** Material for this exercise follows **
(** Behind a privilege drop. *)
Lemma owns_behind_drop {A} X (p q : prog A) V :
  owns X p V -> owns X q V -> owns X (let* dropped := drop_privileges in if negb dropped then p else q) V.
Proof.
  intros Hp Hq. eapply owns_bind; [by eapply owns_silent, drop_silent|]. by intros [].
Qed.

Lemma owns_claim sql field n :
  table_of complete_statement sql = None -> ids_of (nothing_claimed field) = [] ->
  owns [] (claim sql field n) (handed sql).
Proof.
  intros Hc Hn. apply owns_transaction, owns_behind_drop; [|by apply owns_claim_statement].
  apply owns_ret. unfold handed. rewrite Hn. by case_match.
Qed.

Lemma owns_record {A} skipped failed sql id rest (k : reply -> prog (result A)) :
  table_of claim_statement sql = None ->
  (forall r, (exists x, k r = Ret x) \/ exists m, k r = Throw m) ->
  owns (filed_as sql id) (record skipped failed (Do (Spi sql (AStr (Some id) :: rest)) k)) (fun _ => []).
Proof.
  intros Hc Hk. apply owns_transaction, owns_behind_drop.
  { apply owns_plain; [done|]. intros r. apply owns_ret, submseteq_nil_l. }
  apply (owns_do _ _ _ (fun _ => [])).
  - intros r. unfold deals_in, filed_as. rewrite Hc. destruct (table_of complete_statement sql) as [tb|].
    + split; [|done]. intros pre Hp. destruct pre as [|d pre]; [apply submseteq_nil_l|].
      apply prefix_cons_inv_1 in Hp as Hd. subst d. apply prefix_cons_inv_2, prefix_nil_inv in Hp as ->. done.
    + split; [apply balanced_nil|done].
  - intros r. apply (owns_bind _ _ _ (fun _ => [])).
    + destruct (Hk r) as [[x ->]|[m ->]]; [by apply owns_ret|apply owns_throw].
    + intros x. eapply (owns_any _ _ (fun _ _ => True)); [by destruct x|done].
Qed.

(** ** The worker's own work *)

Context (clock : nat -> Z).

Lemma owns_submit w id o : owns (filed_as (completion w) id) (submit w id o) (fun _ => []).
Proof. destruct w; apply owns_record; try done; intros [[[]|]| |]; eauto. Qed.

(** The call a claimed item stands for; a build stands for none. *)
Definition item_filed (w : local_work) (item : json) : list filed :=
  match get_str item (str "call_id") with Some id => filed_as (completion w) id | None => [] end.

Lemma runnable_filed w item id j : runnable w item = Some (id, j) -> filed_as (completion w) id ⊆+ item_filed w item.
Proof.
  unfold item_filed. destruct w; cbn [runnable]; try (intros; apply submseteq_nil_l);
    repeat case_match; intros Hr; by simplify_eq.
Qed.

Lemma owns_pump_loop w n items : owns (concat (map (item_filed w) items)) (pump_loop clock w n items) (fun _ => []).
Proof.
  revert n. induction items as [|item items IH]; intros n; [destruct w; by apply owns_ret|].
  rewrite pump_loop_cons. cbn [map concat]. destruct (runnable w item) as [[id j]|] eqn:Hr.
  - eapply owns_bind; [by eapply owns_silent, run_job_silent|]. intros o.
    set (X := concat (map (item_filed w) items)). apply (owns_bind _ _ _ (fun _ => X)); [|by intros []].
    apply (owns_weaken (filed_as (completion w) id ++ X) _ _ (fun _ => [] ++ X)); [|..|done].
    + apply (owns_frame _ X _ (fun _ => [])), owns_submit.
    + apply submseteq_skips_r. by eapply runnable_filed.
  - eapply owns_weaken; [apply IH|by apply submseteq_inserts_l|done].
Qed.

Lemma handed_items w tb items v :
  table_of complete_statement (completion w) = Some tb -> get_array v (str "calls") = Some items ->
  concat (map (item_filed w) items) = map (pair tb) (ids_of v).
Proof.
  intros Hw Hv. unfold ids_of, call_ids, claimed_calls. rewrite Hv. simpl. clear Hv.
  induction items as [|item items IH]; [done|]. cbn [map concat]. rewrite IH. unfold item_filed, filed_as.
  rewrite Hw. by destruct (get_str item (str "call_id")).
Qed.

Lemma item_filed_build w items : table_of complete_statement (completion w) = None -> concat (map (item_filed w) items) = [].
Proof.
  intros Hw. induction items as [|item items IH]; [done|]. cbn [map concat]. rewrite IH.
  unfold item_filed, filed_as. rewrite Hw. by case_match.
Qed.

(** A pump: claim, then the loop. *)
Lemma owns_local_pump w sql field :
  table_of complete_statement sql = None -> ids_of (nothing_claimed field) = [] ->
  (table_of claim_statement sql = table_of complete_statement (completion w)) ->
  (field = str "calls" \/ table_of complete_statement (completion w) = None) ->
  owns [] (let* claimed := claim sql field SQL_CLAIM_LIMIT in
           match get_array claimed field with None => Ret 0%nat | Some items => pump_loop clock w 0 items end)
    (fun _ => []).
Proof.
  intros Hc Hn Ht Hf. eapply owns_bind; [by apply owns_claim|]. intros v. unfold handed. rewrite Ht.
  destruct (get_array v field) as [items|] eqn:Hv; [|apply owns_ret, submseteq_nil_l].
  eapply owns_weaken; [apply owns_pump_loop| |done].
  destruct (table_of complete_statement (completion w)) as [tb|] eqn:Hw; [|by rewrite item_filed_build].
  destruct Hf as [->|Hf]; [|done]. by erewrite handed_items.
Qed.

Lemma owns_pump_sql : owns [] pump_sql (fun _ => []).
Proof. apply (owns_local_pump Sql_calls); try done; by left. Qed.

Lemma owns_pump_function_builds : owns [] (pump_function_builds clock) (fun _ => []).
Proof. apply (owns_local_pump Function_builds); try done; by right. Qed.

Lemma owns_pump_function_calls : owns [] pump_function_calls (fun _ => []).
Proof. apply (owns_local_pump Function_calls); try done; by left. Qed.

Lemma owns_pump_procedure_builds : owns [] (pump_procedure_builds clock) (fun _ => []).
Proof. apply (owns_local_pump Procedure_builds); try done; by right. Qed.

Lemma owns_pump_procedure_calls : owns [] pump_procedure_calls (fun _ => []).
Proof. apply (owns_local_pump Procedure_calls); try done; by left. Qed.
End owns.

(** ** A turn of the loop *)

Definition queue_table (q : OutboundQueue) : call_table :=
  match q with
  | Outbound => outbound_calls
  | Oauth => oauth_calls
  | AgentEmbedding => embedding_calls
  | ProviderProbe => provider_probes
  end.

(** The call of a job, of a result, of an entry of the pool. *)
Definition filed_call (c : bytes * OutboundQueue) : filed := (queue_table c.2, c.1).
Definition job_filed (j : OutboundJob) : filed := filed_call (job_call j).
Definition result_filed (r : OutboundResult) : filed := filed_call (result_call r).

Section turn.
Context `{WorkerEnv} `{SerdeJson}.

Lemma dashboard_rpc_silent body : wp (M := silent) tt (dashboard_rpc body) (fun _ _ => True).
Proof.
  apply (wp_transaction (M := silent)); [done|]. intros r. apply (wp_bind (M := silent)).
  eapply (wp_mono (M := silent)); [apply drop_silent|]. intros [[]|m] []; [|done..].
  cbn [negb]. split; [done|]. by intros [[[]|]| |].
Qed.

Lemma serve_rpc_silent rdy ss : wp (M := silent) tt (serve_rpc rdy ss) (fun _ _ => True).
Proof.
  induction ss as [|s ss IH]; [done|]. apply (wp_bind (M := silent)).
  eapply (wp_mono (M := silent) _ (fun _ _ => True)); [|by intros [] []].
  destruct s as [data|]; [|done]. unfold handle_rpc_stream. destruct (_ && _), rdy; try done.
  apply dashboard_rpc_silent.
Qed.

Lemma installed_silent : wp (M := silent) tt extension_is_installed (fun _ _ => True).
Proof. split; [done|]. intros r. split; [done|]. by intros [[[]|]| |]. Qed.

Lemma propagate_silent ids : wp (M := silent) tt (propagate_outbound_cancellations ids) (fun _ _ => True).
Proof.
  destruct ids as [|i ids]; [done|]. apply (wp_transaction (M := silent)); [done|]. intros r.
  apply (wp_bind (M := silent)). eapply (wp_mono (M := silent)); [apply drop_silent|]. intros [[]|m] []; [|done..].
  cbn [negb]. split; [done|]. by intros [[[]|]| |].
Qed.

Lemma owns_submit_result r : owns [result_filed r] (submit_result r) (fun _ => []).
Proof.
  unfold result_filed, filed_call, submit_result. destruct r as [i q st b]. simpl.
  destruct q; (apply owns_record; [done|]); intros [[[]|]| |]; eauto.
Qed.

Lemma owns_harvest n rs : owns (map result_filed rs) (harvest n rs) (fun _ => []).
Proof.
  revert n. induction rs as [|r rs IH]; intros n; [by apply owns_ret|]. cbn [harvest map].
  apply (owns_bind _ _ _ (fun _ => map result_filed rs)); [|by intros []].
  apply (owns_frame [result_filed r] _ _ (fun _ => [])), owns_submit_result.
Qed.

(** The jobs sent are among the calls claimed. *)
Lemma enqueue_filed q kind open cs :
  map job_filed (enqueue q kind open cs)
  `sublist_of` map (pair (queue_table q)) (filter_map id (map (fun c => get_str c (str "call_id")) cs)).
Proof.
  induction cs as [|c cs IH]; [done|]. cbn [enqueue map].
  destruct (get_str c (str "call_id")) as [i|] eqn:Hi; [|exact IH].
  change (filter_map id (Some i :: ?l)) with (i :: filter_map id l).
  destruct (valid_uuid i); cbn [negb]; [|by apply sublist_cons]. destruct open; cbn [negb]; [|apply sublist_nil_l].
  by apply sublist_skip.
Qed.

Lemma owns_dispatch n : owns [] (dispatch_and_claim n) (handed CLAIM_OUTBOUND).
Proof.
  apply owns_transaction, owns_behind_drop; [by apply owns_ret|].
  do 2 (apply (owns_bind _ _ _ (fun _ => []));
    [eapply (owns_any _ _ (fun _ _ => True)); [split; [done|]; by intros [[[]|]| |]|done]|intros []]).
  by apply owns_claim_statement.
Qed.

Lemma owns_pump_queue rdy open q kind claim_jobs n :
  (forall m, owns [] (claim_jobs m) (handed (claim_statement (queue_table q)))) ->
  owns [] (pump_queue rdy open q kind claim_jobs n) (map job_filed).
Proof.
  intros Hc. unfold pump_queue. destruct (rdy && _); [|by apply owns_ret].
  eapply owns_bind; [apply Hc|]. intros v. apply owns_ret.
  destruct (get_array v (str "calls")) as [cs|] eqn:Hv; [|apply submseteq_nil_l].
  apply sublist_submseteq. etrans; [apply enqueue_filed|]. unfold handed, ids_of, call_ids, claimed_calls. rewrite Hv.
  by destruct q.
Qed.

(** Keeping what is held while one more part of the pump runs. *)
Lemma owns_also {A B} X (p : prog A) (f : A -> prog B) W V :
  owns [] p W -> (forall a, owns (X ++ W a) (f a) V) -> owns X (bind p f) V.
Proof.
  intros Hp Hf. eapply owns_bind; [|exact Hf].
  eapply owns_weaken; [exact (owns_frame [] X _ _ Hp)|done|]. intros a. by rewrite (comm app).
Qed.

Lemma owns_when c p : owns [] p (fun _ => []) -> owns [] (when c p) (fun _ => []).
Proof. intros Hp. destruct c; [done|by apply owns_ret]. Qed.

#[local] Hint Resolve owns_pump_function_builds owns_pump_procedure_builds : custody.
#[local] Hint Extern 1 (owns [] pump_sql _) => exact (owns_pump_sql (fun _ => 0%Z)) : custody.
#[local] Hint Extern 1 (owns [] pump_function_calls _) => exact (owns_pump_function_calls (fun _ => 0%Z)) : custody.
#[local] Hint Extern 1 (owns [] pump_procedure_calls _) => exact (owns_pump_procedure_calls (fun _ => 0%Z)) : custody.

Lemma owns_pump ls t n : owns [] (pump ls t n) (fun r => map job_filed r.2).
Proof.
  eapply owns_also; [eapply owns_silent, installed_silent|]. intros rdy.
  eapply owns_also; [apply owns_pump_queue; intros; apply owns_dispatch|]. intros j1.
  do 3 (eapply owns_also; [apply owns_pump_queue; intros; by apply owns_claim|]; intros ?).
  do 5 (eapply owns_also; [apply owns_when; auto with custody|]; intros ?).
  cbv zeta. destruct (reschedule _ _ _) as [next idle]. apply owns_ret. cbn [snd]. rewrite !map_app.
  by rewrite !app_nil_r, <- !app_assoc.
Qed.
** End of Material for this exercise **
(Exercise objective):
Please reproduce, exactly as they appear above, the lines from the line containing "Lemma owns_pump_sql : owns" up to and including the line containing "Lemma owns_pump_procedure_calls : owns".

(Response to the exercise):
Lemma owns_pump_sql : owns [] pump_sql (fun _ => []).
Proof. apply (owns_local_pump Sql_calls); try done; by left. Qed.

Lemma owns_pump_function_builds : owns [] (pump_function_builds clock) (fun _ => []).
Proof. apply (owns_local_pump Function_builds); try done; by right. Qed.

Lemma owns_pump_function_calls : owns [] pump_function_calls (fun _ => []).
Proof. apply (owns_local_pump Function_calls); try done; by left. Qed.

Lemma owns_pump_procedure_builds : owns [] (pump_procedure_builds clock) (fun _ => []).
Proof. apply (owns_local_pump Procedure_builds); try done; by right. Qed.

Lemma owns_pump_procedure_calls : owns [] pump_procedure_calls (fun _ => []).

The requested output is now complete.